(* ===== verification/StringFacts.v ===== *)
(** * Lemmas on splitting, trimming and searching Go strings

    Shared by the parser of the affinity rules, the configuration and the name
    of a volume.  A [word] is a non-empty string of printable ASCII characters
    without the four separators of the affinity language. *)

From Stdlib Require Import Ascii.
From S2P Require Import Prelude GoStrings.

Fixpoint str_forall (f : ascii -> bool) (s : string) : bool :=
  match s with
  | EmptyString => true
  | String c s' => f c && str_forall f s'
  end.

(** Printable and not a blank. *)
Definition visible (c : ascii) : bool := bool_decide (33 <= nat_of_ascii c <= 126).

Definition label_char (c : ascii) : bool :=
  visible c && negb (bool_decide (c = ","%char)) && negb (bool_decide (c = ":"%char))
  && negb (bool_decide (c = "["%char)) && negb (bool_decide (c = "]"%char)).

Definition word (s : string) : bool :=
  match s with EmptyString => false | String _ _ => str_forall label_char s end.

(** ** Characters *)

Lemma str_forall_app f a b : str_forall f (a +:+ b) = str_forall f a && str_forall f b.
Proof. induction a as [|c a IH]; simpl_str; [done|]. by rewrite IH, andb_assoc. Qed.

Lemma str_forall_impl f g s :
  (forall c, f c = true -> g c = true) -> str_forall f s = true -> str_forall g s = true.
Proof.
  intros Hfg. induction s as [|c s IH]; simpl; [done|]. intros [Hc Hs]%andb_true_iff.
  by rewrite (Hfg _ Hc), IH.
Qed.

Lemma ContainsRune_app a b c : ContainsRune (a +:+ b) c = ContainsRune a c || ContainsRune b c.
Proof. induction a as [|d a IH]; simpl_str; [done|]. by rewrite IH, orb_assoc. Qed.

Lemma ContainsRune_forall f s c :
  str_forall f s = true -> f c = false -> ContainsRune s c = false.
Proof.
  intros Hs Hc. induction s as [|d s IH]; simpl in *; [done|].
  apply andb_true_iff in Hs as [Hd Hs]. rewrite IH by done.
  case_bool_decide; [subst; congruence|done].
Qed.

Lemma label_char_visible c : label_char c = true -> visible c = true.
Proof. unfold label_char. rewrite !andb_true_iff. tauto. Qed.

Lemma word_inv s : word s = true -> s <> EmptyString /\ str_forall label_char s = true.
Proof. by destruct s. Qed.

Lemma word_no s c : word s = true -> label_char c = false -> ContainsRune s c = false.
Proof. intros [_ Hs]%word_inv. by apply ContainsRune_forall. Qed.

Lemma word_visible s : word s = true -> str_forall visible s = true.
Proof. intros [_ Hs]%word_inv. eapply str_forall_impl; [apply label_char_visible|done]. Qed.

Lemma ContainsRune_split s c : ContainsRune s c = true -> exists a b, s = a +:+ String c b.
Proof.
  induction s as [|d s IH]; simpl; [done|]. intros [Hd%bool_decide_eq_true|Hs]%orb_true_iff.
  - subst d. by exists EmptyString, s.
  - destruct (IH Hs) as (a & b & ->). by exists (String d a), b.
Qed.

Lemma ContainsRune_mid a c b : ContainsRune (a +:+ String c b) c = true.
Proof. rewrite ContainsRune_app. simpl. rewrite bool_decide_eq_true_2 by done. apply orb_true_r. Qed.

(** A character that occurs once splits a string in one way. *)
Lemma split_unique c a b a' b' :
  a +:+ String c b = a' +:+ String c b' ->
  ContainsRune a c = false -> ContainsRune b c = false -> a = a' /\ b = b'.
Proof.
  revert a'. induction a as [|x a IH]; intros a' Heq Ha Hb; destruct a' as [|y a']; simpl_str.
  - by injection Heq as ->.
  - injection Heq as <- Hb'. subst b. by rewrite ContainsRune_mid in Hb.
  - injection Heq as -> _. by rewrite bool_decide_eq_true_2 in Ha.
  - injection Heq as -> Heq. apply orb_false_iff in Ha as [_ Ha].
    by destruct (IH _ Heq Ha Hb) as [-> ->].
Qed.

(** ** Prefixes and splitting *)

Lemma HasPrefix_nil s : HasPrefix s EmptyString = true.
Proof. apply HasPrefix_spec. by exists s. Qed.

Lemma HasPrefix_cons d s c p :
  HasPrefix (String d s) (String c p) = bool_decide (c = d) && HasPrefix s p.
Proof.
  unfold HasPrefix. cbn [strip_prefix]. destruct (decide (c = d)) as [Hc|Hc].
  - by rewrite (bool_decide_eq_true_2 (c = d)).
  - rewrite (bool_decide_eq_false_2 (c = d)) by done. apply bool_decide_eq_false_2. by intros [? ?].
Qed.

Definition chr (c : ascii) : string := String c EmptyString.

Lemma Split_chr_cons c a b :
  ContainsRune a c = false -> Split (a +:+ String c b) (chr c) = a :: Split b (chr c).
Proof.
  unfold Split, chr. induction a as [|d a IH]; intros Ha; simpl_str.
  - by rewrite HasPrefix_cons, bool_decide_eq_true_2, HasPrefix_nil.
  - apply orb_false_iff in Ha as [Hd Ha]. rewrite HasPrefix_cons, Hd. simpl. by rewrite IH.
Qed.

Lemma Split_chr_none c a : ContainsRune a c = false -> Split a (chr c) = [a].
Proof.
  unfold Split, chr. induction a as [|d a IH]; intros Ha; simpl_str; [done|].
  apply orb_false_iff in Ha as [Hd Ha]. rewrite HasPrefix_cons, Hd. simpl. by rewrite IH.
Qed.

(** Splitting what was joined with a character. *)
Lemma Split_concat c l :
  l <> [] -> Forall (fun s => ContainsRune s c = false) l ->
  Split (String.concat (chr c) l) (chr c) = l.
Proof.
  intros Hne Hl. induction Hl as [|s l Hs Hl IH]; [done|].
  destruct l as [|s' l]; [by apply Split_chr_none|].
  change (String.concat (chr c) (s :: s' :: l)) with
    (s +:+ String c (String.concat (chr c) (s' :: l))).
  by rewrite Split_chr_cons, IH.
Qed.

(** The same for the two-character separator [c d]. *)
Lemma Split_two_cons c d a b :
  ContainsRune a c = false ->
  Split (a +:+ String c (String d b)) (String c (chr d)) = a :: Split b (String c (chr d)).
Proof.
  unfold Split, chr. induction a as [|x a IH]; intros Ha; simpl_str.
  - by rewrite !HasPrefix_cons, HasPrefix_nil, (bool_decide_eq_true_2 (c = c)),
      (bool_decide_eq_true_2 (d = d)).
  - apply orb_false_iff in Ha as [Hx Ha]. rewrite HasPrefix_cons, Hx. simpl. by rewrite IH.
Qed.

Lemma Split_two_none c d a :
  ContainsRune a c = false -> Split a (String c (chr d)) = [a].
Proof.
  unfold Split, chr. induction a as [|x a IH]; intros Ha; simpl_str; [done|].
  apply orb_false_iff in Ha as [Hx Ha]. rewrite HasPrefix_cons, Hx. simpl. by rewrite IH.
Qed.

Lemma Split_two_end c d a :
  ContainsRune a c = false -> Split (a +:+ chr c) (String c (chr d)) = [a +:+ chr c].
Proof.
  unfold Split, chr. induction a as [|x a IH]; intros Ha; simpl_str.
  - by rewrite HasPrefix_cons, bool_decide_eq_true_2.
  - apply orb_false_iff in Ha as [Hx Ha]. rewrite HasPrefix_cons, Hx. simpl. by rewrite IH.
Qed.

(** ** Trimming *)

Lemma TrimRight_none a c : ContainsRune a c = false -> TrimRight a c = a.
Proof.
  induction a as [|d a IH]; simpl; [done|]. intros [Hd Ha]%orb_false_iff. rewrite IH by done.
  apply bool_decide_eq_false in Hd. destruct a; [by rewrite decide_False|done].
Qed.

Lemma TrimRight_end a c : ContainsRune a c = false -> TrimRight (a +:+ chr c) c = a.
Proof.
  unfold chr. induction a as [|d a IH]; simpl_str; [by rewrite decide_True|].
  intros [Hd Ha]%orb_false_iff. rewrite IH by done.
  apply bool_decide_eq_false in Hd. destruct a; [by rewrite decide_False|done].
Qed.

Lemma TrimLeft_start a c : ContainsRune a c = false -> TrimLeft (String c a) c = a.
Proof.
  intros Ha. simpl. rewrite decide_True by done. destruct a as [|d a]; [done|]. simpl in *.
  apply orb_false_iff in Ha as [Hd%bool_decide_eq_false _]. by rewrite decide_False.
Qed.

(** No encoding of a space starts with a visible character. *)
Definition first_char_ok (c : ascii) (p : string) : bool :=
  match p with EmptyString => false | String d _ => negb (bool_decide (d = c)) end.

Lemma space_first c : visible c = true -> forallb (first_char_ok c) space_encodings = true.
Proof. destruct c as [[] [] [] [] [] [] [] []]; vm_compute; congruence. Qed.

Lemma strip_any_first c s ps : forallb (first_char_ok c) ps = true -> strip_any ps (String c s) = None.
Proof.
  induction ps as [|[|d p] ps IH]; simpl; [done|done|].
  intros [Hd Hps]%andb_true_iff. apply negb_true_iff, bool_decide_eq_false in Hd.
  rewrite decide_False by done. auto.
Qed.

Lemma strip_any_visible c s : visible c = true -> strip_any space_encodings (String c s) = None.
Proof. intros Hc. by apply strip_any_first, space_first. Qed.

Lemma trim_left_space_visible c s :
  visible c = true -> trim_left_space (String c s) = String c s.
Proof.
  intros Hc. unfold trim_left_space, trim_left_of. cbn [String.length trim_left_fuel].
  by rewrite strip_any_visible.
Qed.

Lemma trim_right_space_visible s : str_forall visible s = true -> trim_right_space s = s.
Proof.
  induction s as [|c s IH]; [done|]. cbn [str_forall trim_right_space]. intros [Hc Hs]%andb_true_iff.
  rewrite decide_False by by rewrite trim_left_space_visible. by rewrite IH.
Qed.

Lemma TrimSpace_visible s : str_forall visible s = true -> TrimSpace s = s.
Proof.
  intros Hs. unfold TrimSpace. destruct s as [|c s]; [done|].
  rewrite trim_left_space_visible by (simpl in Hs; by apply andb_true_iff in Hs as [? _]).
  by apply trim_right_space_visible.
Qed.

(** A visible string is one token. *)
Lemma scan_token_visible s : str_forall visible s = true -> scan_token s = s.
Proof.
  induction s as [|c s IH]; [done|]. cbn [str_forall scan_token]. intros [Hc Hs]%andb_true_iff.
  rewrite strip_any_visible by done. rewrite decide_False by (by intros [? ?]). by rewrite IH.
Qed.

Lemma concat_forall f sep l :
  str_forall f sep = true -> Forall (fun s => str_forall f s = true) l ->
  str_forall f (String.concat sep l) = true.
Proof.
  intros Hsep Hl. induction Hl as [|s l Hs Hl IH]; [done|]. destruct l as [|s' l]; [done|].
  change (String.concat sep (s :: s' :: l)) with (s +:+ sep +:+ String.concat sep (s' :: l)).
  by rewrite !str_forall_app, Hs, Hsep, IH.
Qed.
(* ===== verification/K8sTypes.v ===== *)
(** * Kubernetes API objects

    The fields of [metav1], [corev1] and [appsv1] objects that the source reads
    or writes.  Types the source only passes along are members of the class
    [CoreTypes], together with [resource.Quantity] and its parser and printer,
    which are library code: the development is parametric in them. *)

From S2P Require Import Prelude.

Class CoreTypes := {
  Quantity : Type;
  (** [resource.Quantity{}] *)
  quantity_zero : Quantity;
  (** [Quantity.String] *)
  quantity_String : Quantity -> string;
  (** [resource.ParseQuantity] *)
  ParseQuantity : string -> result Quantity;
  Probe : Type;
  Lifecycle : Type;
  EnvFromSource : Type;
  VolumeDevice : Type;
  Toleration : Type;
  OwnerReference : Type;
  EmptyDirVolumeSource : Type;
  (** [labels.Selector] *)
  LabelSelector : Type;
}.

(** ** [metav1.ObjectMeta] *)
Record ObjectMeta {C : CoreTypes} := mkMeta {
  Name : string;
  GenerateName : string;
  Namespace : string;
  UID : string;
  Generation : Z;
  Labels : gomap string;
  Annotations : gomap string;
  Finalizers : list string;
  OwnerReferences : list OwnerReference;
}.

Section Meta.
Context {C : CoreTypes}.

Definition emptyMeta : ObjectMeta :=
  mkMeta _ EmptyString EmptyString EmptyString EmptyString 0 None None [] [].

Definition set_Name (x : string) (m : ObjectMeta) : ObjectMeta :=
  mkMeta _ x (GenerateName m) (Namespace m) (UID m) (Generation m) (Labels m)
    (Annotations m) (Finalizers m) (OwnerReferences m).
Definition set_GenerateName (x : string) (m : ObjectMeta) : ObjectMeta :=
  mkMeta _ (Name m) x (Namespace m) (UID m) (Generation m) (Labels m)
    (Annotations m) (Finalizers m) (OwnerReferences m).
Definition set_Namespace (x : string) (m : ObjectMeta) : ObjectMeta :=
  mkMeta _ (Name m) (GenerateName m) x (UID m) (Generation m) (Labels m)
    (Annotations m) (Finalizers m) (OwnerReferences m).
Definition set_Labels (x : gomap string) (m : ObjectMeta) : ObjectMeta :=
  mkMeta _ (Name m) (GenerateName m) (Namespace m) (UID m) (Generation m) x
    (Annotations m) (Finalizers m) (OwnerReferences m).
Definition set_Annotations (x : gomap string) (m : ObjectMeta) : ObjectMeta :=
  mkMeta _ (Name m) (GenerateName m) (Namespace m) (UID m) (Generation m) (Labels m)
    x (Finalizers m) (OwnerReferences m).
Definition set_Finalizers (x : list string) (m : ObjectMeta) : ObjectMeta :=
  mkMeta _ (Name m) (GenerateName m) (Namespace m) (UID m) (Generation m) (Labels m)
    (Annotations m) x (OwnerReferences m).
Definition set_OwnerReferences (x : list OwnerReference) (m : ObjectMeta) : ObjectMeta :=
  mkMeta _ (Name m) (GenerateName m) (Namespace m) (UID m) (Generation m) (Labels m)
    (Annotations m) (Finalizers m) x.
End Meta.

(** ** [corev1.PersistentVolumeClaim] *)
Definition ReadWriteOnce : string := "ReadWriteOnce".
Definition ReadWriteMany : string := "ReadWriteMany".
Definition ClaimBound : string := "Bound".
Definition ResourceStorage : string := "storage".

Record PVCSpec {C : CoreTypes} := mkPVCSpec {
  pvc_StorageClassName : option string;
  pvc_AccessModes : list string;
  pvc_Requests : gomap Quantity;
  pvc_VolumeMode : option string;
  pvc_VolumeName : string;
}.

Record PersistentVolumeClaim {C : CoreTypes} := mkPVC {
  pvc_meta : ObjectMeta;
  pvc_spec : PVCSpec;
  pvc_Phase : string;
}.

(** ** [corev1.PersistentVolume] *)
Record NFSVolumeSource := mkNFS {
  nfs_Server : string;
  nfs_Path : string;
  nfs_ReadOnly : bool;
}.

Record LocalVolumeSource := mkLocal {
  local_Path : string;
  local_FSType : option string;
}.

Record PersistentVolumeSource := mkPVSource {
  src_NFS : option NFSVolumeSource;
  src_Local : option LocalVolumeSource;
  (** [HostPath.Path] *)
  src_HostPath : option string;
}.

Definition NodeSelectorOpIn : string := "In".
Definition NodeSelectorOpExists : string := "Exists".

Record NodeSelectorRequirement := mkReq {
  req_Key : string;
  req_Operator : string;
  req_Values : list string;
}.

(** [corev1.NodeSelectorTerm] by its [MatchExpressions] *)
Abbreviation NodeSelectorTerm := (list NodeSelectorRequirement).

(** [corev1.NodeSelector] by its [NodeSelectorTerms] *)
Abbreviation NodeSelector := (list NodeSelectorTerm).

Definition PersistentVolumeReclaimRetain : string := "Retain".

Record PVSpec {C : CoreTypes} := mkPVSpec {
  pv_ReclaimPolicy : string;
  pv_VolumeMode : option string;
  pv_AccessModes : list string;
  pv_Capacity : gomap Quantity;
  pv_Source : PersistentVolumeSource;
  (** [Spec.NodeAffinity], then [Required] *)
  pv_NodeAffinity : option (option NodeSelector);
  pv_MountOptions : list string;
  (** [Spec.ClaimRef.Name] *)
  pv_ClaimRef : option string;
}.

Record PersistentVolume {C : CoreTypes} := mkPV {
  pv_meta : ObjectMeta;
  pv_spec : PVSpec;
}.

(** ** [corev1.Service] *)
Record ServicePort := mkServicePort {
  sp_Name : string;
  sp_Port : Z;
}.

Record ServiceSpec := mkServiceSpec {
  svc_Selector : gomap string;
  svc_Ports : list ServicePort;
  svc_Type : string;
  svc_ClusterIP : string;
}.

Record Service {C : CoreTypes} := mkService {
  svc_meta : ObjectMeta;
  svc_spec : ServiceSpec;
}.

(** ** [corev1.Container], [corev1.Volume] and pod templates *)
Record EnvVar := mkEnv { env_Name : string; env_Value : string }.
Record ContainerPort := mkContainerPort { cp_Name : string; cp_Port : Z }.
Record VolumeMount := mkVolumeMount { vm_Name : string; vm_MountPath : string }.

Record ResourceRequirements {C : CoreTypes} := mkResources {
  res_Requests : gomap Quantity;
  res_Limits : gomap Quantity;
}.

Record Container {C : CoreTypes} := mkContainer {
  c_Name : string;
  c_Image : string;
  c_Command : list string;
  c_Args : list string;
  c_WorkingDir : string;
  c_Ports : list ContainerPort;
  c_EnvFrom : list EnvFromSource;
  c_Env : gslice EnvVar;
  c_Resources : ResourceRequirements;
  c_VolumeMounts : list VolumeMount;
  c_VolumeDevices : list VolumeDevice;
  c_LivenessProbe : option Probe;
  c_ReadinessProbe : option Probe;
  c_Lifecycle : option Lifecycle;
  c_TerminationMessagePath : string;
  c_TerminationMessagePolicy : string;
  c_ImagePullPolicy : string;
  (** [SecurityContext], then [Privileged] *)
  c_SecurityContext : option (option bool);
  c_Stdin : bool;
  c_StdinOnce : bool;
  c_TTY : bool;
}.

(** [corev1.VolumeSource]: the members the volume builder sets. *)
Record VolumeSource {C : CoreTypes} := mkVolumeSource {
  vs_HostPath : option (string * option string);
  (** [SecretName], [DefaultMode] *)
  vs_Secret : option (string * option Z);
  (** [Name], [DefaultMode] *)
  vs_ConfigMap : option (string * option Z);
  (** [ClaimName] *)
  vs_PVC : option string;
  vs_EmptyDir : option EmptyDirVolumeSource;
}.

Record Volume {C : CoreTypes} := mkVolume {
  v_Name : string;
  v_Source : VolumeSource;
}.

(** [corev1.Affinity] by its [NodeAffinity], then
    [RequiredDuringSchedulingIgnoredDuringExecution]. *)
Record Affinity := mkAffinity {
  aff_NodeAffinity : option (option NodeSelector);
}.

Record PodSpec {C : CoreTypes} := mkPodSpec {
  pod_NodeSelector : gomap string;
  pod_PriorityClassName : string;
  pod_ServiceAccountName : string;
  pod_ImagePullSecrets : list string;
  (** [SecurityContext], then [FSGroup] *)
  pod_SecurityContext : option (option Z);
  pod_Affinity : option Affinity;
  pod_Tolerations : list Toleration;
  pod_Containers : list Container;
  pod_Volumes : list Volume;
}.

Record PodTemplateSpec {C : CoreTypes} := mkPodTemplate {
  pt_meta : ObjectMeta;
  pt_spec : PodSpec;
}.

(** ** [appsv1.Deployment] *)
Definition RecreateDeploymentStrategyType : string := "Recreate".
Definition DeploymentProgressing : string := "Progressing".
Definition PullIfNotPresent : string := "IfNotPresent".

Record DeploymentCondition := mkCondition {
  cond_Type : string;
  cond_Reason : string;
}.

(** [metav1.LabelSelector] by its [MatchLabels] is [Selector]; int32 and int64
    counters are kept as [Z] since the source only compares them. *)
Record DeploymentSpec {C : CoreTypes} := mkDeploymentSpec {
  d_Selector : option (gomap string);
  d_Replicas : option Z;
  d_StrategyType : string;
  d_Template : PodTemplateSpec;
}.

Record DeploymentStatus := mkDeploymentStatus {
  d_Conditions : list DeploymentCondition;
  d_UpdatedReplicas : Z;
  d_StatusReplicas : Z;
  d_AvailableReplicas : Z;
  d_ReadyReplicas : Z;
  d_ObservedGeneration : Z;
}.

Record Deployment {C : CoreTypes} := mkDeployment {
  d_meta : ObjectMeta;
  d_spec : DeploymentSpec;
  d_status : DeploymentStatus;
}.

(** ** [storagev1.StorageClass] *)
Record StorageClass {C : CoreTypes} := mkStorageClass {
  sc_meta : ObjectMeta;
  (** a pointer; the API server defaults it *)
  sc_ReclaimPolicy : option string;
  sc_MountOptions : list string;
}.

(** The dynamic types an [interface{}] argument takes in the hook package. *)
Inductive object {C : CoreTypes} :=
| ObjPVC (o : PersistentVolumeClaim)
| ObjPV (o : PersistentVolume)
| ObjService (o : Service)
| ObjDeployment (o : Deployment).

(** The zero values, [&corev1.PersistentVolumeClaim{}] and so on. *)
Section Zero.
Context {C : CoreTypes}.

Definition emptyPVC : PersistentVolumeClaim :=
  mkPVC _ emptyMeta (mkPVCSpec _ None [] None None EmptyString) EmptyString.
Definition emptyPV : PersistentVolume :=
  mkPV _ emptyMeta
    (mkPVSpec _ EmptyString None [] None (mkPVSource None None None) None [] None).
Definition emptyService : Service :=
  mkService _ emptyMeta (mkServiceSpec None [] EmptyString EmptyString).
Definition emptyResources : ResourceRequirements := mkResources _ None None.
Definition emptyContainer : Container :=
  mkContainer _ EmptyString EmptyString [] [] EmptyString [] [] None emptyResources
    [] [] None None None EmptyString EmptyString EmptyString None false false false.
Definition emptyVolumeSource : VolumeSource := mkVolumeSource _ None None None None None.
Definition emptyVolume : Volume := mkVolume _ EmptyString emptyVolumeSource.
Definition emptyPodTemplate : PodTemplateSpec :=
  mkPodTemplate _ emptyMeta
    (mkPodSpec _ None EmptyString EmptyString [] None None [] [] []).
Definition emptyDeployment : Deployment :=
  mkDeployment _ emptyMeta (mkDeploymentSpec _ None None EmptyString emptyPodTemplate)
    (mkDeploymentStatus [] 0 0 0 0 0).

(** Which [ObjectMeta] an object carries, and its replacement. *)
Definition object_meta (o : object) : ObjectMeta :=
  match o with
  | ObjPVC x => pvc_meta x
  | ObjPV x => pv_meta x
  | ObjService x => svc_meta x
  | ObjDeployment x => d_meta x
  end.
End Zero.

━━━━━━━━━━━━━━━━

* [Work to be completed]: Wherever the string "PodTemplateSpec" occurs in the entries, copy that whole line.

* [Result]:
Record PodTemplateSpec {C : CoreTypes} := mkPodTemplate {
  d_Template : PodTemplateSpec;
Definition emptyPodTemplate : PodTemplateSpec :=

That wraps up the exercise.